[Stored items]
(** * Outbound message actions: dispatch, target resolution, directory cache

    A shallow embedding of

      - [src/infra/outbound/directory-cache.ts]      (module [DirectoryCache]),
      - [src/infra/outbound/message-action-spec.ts]  (module [ActionSpec]),
      - the target resolver    ([resolveMessagingTarget] and its helpers),
      - the action runner      ([runMessageAction], [handleBroadcastAction],
        [handleSendAction], [handlePollAction], [handlePluginAction]),

    followed by the properties proved about them.

    Modelling conventions.
      - JavaScript strings are [string]; the model covers the ASCII fragment:
        [trim] removes the six ASCII white-space characters and [toLowerCase]
        folds [A-Z] only.  Regular expressions of the source are written out
        as the string tests they denote.
      - A thrown [Error] is its message; a rejected promise is a thrown error.
      - [async] code is run sequentially, one resolution at a time: every
        computation is a function from the state (outside world, the
        process-wide directory cache, a ghost log of collaborator calls) to an
        outcome and a new state.
      - [Date.now()] reads the clock of the outside world.
      - Code of other modules of the repository (channel plugins, parameter
        readers, policy, dispatch services) is kept abstract in the class
        [Externals]. *)

From Stdlib Require Import ZArith Ascii String List Bool Lia.
From stdpp Require Import base option list gmap strings.
(** X9.  The sign of a temperature is discarded: a signed numeric string
    is repaired like the same string without its sign. *)
Theorem repair_temp_ignores_sign (txt : string) (c : ascii) (m : string) :
  extract_num_str txt = Some (String c m) -> is_sign c = true ->
  repair_temp (Some (String c m)) = repair_temp (Some m).
Proof.
  intros H Hc. apply extract_num_str_form in H.
  destruct H as [Hu | (c' & m' & _ & Hm & E)].
  { destruct (unsigned_form_chars _ Hu) as [_ (d & r & E & Hd)].
    inversion E; subst d. rewrite (decimal_not_sign _ Hd) in Hc. discriminate. }
  inversion E; subst c' m'. clear E.
  assert (Hn : number_form (String c m)) by (right; eauto).
  assert (Hn' : number_form m) by now left.
  destruct (number_form_no_space _ Hn) as (Hsp & _ & _).
  destruct (number_form_no_space _ Hn') as (Hsp' & _ & Hne').
  destruct (unsigned_form_chars _ Hm) as [_ (d & r & E & Hd)].
  unfold repair_temp. cbn [is_empty].
  apply is_empty_false in Hne'. rewrite Hne'.
  rewrite (strip_id _ Hsp), (strip_id _ Hsp'), startswith_sign_head, Hc.
  cbn [drop1].
  assert (Hsg : startswith_sign m = false).
  { rewrite E, startswith_sign_head. now apply decimal_not_sign. }
  now rewrite Hsg.
Qed.

Lemma repair_temp_ignores_sign_witness :
  extract_num_str "T=-12C" = Some "-12"
  /\ repair_temp (Some "-12") = repair_temp (Some "12").
Proof.
  split; [reflexivity|].
  exact (repair_temp_ignores_sign "T=-12C" "-" "12" eq_refl eq_refl).
Defined.

(** ** The candidate scorer *)

(** X10.  The score of a reading is its confidence plus one of five
    bonuses: 0.0, 0.05, 0.05 + 0.05, 0.05 + 0.08 or 0.05 + 0.05 + 0.08 (a
    sign prefix always comes with a number, so the bonus 0.08 never stands
    alone); spaces in the text do not change the score. *)
Theorem score_key_bonus (t : string) (score : float) :
  In (score_key t score)
     (add score
        <$> [zero;
             add zero (decimal false 5 2);
             add (add zero (decimal false 5 2)) (decimal false 5 2);
             add (add zero (decimal false 5 2)) (decimal false 8 2);
             add (add (add zero (decimal false 5 2)) (decimal false 5 2))
                 (decimal false 8 2)])
  /\ score_key (remove_spaces t) score = score_key t score.
Proof.
  split.
  - unfold score_key.
    generalize (decimal false 5 2) (decimal false 8 2). intros d5 d8.
    generalize dependent zero. intros z.
    destruct (sign_first (remove_spaces t)) eqn:Es.
    + destruct (sign_first_extracts_signed _ Es) as (c & m & -> & _).
      destruct (contains "." (remove_spaces t)); cbn [fmap list_fmap In]; auto 10.
    + destruct (extract_num_str (remove_spaces t)),
        (contains "." (remove_spaces t)); cbn [fmap list_fmap In]; auto 10.
  - unfold score_key, remove_spaces. now rewrite filter_chars_idem.
Qed.

(** ** The selector, the readers and the evaluator *)

Section EngineMore.

Context {image : Type} `{!Inhabited image}.
Variable rotate_gray : image -> Z -> image.
Variable enhance_for_ocr : image -> image.
Variable predict : image -> option (option string * float).
Variable imread_any_gray : string -> option image.

Lemma rstrip_idem (s : string) : rstrip (rstrip s) = rstrip s.
Proof.
  induction s as [|c s IH]; [reflexivity|].
  cbn [rstrip]. destruct (rstrip s) as [|d r] eqn:E.
  - destruct (isspace c) eqn:Ec; [reflexivity|].
    cbn [rstrip]. now rewrite Ec.
  - cbn [rstrip] in *. fold (rstrip (String d r)). rewrite IH. reflexivity.
Qed.

Lemma lstrip_head (s : string) :
  match lstrip s with
  | EmptyString => True
  | String c _ => isspace c = false
  end.
Proof.
  induction s as [|c s IH]; [exact I|].
  cbn [lstrip]. destruct (isspace c) eqn:E; [exact IH | exact E].
Qed.

Lemma strip_idem (s : string) : strip (strip s) = strip s.
Proof.
  unfold strip. pose proof (lstrip_head s) as H.
  destruct (lstrip s) as [|c u]; [reflexivity|].
  assert (Hl : lstrip (rstrip (String c u)) = rstrip (String c u)).
  { cbn [rstrip]. destruct (rstrip u).
    - rewrite H. cbn [lstrip]. now rewrite H.
    - cbn [lstrip]. now rewrite H. }
  rewrite Hl. apply rstrip_idem.
Qed.

(** X11.  The text [ocr_once] returns has no white space at either end:
    stripping it again changes nothing; when reading the answer of the model
    fails, the text is empty and the confidence 0.0. *)
Theorem ocr_once_stripped (gray : image) :
  strip (fst (ocr_once predict gray)) = fst (ocr_once predict gray)
  /\ (predict gray = None -> ocr_once predict gray = ("", zero)).
Proof.
  unfold ocr_once. destruct (predict gray) as [[t score]|]; cbn [fst].
  - split; [apply strip_idem | discriminate].
  - split; reflexivity.
Qed.

(** The loop of [best_ocr_text] keeps the better reading. *)
Lemma best_ocr_text_keep_best (gray_img : image) :
  best_ocr_text rotate_gray enhance_for_ocr predict gray_img
  = keep_best (fun b => score_key (rb_txt b) (rb_sc b))
              (rot_reading rotate_gray enhance_for_ocr predict gray_img)
              ROTATIONS (RotBest "" zero 0).
Proof.
  unfold best_ocr_text, keep_best, ROTATIONS, rot_reading.
  cbn [fold_left].
  repeat match goal with
         | |- context [ocr_once ?p ?g] => destruct (ocr_once p g) as [? ?]
         end.
  reflexivity.
Qed.

Lemma rb_rot_reading (gray_img : image) (rot : Z) :
  rb_rot (rot_reading rotate_gray enhance_for_ocr predict gray_img rot) = rot.
Proof. unfold rot_reading. destruct (ocr_once _ _). reflexivity. Qed.

(** X12.  [best_ocr_text] returns a rotation of the fixed set.  Either no
    rotation scores above 0.0 and the answer is the empty reading at
    rotation 0, or the answer is the reading of a rotation whose score is
    above 0.0, that no earlier rotation reaches and no later one exceeds. *)
Theorem best_ocr_text_spec (gray_img : image) :
  let score := fun b => score_key (rb_txt b) (rb_sc b) in
  let cand := rot_reading rotate_gray enhance_for_ocr predict gray_img in
  let b := best_ocr_text rotate_gray enhance_for_ocr predict gray_img in
  In (rb_rot b) ROTATIONS
  /\ ((b = RotBest "" zero 0
       /\ forall r, In r ROTATIONS -> gtb (score (cand r)) zero = false)
      \/ exists l1 r l2,
           ROTATIONS = (l1 ++ r :: l2)%list
           /\ b = cand r /\ rb_rot b = r
           /\ gtb (score b) zero = true
           /\ (forall y, In y l1 -> leb (score b) (score (cand y)) = false)
           /\ (forall y, In y l2 -> gtb (score (cand y)) (score b) = false)).
Proof.
  intros score cand b. subst b. rewrite best_ocr_text_keep_best.
  fold score cand.
  destruct (keep_best_spec score cand ROTATIONS (RotBest "" zero 0))
    as [[Hr Hl] | (l1 & r & l2 & El & Hr & Hlt & H1 & H2)].
  - rewrite Hr. split; [now left|]. left. split; [reflexivity | exact Hl].
  - rewrite Hr. subst cand. rewrite rb_rot_reading. split.
    + rewrite El. apply in_or_app. right. now left.
    + right. exists l1, r, l2. repeat split; auto.
Qed.

(** *** Tiers 2 and 3 of the selector *)

(** X13.  When the probe of no rotation has a sign prefix, the selector
    answers [unit_hint] only with a rotation whose hint sum is above 0.0 and
    that no rotation's hint sum exceeds; otherwise it answers
    [fallback_best_angle_score] with a rotation whose probe confidence no
    rotation exceeds, and then the hint sum of the best-hinted rotation is
    not above 0.0. *)
Theorem choose_rotation_without_sign
    (angle_imgs temp_imgs depth_imgs : list (string * image)) :
  let conf := fun r => s_sc (probe_at rotate_gray enhance_for_ocr predict
                                      angle_imgs r) in
  let hs := fun r =>
    hint_sum rotate_gray enhance_for_ocr predict has_depth_hint r depth_imgs
      (hint_sum rotate_gray enhance_for_ocr predict has_temp_hint r temp_imgs
                zero) in
  (forall r, In r ROTATIONS ->
             sign_first (s_txt (probe_at rotate_gray enhance_for_ocr predict
                                         angle_imgs r)) = false) ->
  let '(rot, tag) := choose_rotation rotate_gray enhance_for_ocr predict
                                     angle_imgs temp_imgs depth_imgs in
  (tag = "unit_hint"
   /\ gtb (hs rot) zero = true
   /\ forall r, In r ROTATIONS -> gtb (hs r) (hs rot) = false)
  \/ (tag = "fallback_best_angle_score"
      /\ (forall r, In r ROTATIONS -> gtb (conf r) (conf rot) = false)
      /\ exists best, In best ROTATIONS /\ gtb (hs best) zero = false
                      /\ forall r, In r ROTATIONS -> gtb (hs r) (hs best) = false).
Proof.
  intros conf hs Hnone. rewrite choose_rotation_unfold.
  destruct (List.filter _ ROTATIONS) as [|r0 rest] eqn:Ef.
  - cbv zeta. fold hs conf.
    destruct (gtb (hs (py_max hs ROTATIONS)) zero) eqn:Eg.
    + left. split; [reflexivity|]. split; [exact Eg|].
      intros r Hr. now apply py_max_from_upper.
    + right. split; [reflexivity|]. split.
      * intros r Hr. now apply py_max_from_upper.
      * exists (py_max hs ROTATIONS). split; [apply py_max_in; discriminate|].
        split; [exact Eg|]. intros r Hr. now apply py_max_from_upper.
  - exfalso.
    assert (Hin : In r0 (List.filter
                           (fun r => sign_first
                                       (s_txt (probe_at rotate_gray enhance_for_ocr
                                                        predict angle_imgs r)))
                           ROTATIONS)) by (rewrite Ef; now left).
    apply filter_In in Hin as [Hr Hs]. rewrite (Hnone r0 Hr) in Hs. discriminate.
Qed.

Lemma hint_sum_no_hint (hint : string -> bool) (rot : Z)
    (imgs : list (string * image)) (acc : float) :
  (forall k img, In (k, img) imgs ->
     hint (fst (ocr_once predict (enhance_for_ocr (rotate_gray img rot)))) = false) ->
  hint_sum rotate_gray enhance_for_ocr predict hint rot imgs acc = acc.
Proof.
  unfold hint_sum. revert acc.
  induction imgs as [|[k img] imgs IH]; intros acc H; [reflexivity|].
  cbn [fold_left].
  pose proof (H k img ltac:(now left)) as Hk.
  destruct (ocr_once predict _) as [t c]. cbn [fst] in Hk. rewrite Hk.
  apply IH. intros k' img' Hin. apply (H k' img'). now right.
Qed.

(** X14.  When no temperature sample shows a temperature hint and no depth
    sample shows a depth hint, at any rotation, the selector never answers
    [unit_hint]. *)
Theorem choose_rotation_no_hint
    (angle_imgs temp_imgs depth_imgs : list (string * image)) :
  (forall rot k img, In (k, img) temp_imgs ->
     has_temp_hint (fst (ocr_once predict (enhance_for_ocr (rotate_gray img rot))))
     = false) ->
  (forall rot k img, In (k, img) depth_imgs ->
     has_depth_hint (fst (ocr_once predict (enhance_for_ocr (rotate_gray img rot))))
     = false) ->
  snd (choose_rotation rotate_gray enhance_for_ocr predict
                       angle_imgs temp_imgs depth_imgs) <> "unit_hint".
Proof.
  intros Ht Hd. rewrite choose_rotation_unfold.
  destruct (List.filter _ ROTATIONS) as [|r0 rest]; [|discriminate].
  cbv beta zeta.
  rewrite (hint_sum_no_hint has_temp_hint _ temp_imgs zero) by (apply Ht).
  rewrite (hint_sum_no_hint has_depth_hint _ depth_imgs zero) by (apply Hd).
  discriminate.
Qed.

(** *** A recogniser that fails on every image *)

Lemma ocr_once_failed (gray : image) :
  predict gray = None -> ocr_once predict gray = ("", zero).
Proof. intros H. unfold ocr_once. now rewrite H. Qed.

Lemma probe_at_failed (imgs : list (string * image)) (rot : Z) :
  (forall g, predict g = None) ->
  probe_at rotate_gray enhance_for_ocr predict imgs rot = Sample "" zero.
Proof.
  intros H. unfold probe_at.
  induction imgs as [|[k img] imgs IH]; [reflexivity|].
  cbn [fold_left]. rewrite ocr_once_failed by apply H. exact IH.
Qed.

Lemma hint_sum_failed (hint : string -> bool) (rot : Z)
    (imgs : list (string * image)) (acc : float) :
  (forall g, predict g = None) -> hint "" = false ->
  hint_sum rotate_gray enhance_for_ocr predict hint rot imgs acc = acc.
Proof.
  intros H Hh. apply hint_sum_no_hint. intros k img _.
  now rewrite ocr_once_failed by apply H.
Qed.

Lemma read_field_best_failed (imgs : list (string * image)) (rot : Z) :
  (forall g, predict g = None) ->
  read_field_best rotate_gray enhance_for_ocr predict imgs rot = no_reading.
Proof.
  intros H. unfold read_field_best. cbn [fold_left].
  rewrite !ocr_once_failed by apply H. reflexivity.
Qed.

### Goal of the exercise
Nothing except a number is needed: how many lines of the entries contain the word "confidence"?

### Finished task
3